A finire in terapia intensiva al 90% sono soggetti anziani o con gravi problematiche pre-esistenti. Insufficienze cardiache, obesità, patologie croniche. Il coronavirus sta diventando l’equivalente dell’influenza, ed è un bene. Il virus è mutato così tanto con lo scopo di aumentare la sua contagiosità che ha perso sul lato della patogenicità. In termini semplici, non fa più così male. Merito anche dei vaccini che “hanno ridotto il rischio, ma col tempo il Sars-Cov-2 è stato meno capace di lederci”.

Omicron, spiega l’esperto, ha fatto registrare almeno 12 milioni di infezioni, anche se il numero reale è quasi certamente sottostimato. “Questa ‘lenzuolata’, mi si passi il termine, ha prodotto un’immunità spontanea che è migliore rispetto a quella vaccinale perché è più fresca e riguarda le varianti che circolano adesso”, afferma Di Perri.

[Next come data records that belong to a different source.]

Definition record_of (sid : uuid) (key : pystr) (_ : uuid) (r : KeyValueRecord) : bool :=
bool_decide (kr_store_id r = sid) && bool_decide (kr_key r = key).
Definition receipt_of (sid : uuid) (key : pystr) (_ : uuid) (x : KeyValueMutationReceipt) : bool :=
bool_decide (kx_store_id x = sid) && bool_decide (kx_idempotency_key x = key).

(** The row and size counters the store will have. *)
Definition projected_usage (st : KeyValueStore) (current : option KeyValueRecord) (v : ValidatedKVMutation)
  : exn + Z * Z :=
match vm_operation v with
| SET =>
    let live := match current with Some r => negb (kr_deleted r) | None => false end in
    let previous := match current with Some r => if kr_deleted r then 0 else kr_current_size_bytes r | None => 0 end in
    let count := if live : bool then st_record_count st else st_record_count st + 1 in
    let bytes := st_total_bytes st - previous + vm_decoded_bytes v in
    if MAX_KV_RECORDS <? count then inl (ApiError 413 "KV_RECORD_QUOTA_EXCEEDED")
    else if MAX_KV_STORE_BYTES <? bytes then inl (ApiError 413 "KV_BYTE_QUOTA_EXCEEDED")
    else inr (count, bytes)
| DELETE =>
    match current with
    | Some r => inr (st_record_count st - 1, st_total_bytes st - kr_current_size_bytes r)
    | None => inl (RuntimeError "DELETE mutation lost its locked record.")
    end
end.


(** The UPDATE of a flush, from the object [st] as it was loaded. *)
Definition used_row (st : KeyValueStore) (usage : Z * Z) (row : KeyValueStore) : KeyValueStore :=
row <| st_record_count := written (st_record_count st) usage.1 (st_record_count row) |>
    <| st_total_bytes := written (st_total_bytes st) usage.2 (st_total_bytes row) |>
    <| st_version := st_version st + 1 |>.
Definition update_usage (sid : uuid) (st : KeyValueStore) (usage : Z * Z) : M () :=
row ← gets (λ s, stores s !! sid);
row ← get_or_raise row (RuntimeError "StaleDataError");
let row' := used_row st usage row in
raise_if (negb ((0 <=? st_record_count row') && (st_record_count row' <=? MAX_KV_RECORDS)))
  (IntegrityError "ck_key_value_stores_record_quota") ;;
raise_if (negb ((0 <=? st_total_bytes row') && (st_total_bytes row' <=? MAX_KV_STORE_BYTES)))
  (IntegrityError "ck_key_value_stores_byte_quota") ;;
modify (λ s, s <| stores ::= <[sid := row']> |>).

Definition put_record (rid : uuid) (current : option KeyValueRecord) (r : KeyValueRecord) : M () :=
s ← gets (λ s, s);
raise_if (bool_decide (current = None) && bool_decide (is_Some (records s !! rid)))
  (IntegrityError "key_value_records_pkey") ;;
modify (λ s, s <| records ::= <[rid := r]> |>).
Definition insert_version (vid : uuid) (v : KeyValueRecordVersion) : M () :=
s ← gets (λ s, s);
raise_if (bool_decide (is_Some (versions s !! vid))) (IntegrityError "key_value_record_versions_pkey") ;;
raise_if (exists_row (λ _ v', bool_decide (rv_record_id v' = rv_record_id v) && (rv_version v' =? rv_version v))
            (versions s)) (IntegrityError "uq_key_value_record_versions_record_version") ;;
raise_if (exists_row (λ _ v', bool_decide (rv_object_key v ≠ None) && bool_decide (rv_object_key v' = rv_object_key v))
            (versions s)) (IntegrityError "uq_key_value_record_versions_object_key") ;;
modify (λ s, s <| versions ::= <[vid := v]> |>).
Definition insert_receipt (x : KeyValueMutationReceipt) : M uuid :=
id ← fresh_uuid;
s ← gets (λ s, s);
raise_if (bool_decide (is_Some (receipts s !! id))) (IntegrityError "key_value_mutation_receipts_pkey") ;;
raise_if (exists_row (λ _ x', bool_decide (kx_record_version_id x' = kx_record_version_id x)) (receipts s))
  (IntegrityError "uq_key_value_mutation_receipts_record_version") ;;
modify (λ s, s <| receipts ::= <[id := x]> |>) ;;
mret id.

Di Perri dice sì a una eventuale quarta dose in autunno, che può avere un senso, “anche con i vaccini di cui disponiamo adesso, cioè quelli prodotti sul ceppo originario di Wuhan, per i soggetti deboli. Gli immunodepressi o i fragili”. Per gli altri invece l’ipotesi migliore “sono le fiale aggiornate alla nuova variante”. Più o meno come accade con l’influenza stagionale, dove il vaccino è ‘tarato’ sul tipo di influenza circolante ogni anno.

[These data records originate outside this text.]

(* ===== verification/KeyValueRefinement.v ===== *)
(** Key-value stores as a system of transactions: every run of the routes is a run of the
    compare-and-set map ([kv_map]), history is permanent, reads return what was written
    or the error of the storage, and the usage counters are exact as long as requests on
    a store do not overlap. *)

From S2P Require Import Prelude PyVal Json PyUuid Base64 QueueProtocol Pagination KvProtocol.
From S2P Require Import KeyValueStore KeyValueSpec.

(** ** Transactions *)

Record caller := MkCaller { cl_user : uuid; cl_actor_type : string; cl_actor_id : pystr; cl_request_id : string }.
Inductive request :=
| CreateProject (organization_id project_id : uuid) (name : pystr) (now : time)
| CreateRun (run : run_scope) (name : pystr) (now : time)
| Mutate (sid : uuid) (obj : KeyValueStore) (payload : pyval) (op : kv_operation)
| Get (sid : uuid) (key : pystr).
Inductive response := Created (id : uuid) | Mutated (o : KeyValueMutationOutcome) | Found (x : KeyValueRecordSummary).

(** No other request on the store ran since its object was loaded. *)
Definition serial (s : db) (r : request) : Prop :=
  match r with Mutate sid obj _ _ => stores s !! sid = Some obj | _ => True end.

Definition init : db := MkDb ∅ ∅ ∅ ∅ ∅ [] 0.
Definition empty_map : kv_map := MkKvMap ∅ ∅.

Section system.
Context `{Entropy, Sha256, PyFloats, ObjectStorage}.
Implicit Types (s : db) (v : ValidatedKVMutation) (m : kv_map) (r : request).

(** Payloads are parsed JSON. *)
Definition wf_request r : Prop := match r with Mutate _ _ payload _ => wf_json payload | _ => True end.

Definition serve (c : caller) (r : request) : Prelude.M db response :=
match r with
| CreateProject o p name now =>
    id ← create_project_key_value_store o p (cl_user c) (cl_actor_type c) (cl_actor_id c) (cl_request_id c) name now;
    mret (Created id)
| CreateRun run name now =>
    id ← create_run_key_value_store run (cl_user c) (cl_actor_type c) (cl_actor_id c) (cl_request_id c) name now;
    mret (Created id)
| Mutate sid obj payload op =>
    o ← mutate_key_value_record sid obj (cl_user c) (cl_actor_type c) (cl_actor_id c) (cl_request_id c) payload op;
    mret (Mutated o)
| Get sid key => x ← get_key_value_record_route sid key; mret (Found x)
end.

(** A request that raises, or whose commit fails, is rolled back; what it did to the
  object storage stays. *)
Definition transact (commit : bool) (c : caller) (r : request) s : (exn + response) * db :=
match serve c r s with
| (inr a, s') => if commit then (inr a, s') else (inl (RuntimeError "commit"), rollback s s')
| (inl e, s') => (inl e, rollback s s')
end.

Inductive kv_step s r : exn + response → db → Prop :=
| kv_step_transact c commit : wf_request r → kv_step s r (transact commit c r s).1 (transact commit c r s).2.
(** Runs whose requests are [allowed]: any, or [serial] ones. *)
Inductive kv_run (allowed : db → request → Prop) s : list (request * (exn + response)) → db → Prop :=
| kv_done : kv_run allowed s [] s
| kv_next tr s1 r a s2 : kv_run allowed s tr s1 → allowed s1 r → kv_step s1 r a s2 →
    kv_run allowed s (tr ++ [(r, a)]) s2.
Definition any s r : Prop := True.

Le prospettive future dell’epidemia

Per affrontare i problemi di gestione sanitaria del Covid, con le ancora possibili, anche se più rare, infezioni polmonari, l’infettivologo osserva che si sprecano troppe risorse in campo amministrativo, dove lavora circa la metà del personale assunto. Di Perri auspica perciò un ritorno alla mentalità in voga negli anni ’60, “quando l’ospedale era solo un centro che dava assistenza“.

Per i prossimi mesi, Di Perri invita a non fasciarsi la testa prima del tempo. “Assisteremo a una oscillazione dei casi”, dice, “ma con uno scarso impatto sulla gravità clinica“. Anche per la quarantena dei positivi occorre cambiare prospettiva, aggiunge. Il Covid andrebbe trattato come un’influenza anche a livello pratico. “Se si ha il raffreddore, si mandano i suoi famigliari a dormire alla casa al mare? Immagino di no. Sarà così anche per il coronavirus”. Sulle mascherine, conclude, “stiamo uscendo da un’ottica collettiva ed entrando in una individuale”. Mascherine dunque ancora consigliate ai soggetti a rischio. Del resto, “per ridurre i contagi dovremmo mettere in campo delle misure talmente restrittive che nessuno è più disposto a sobbarcarsi e che sarebbero inutili”.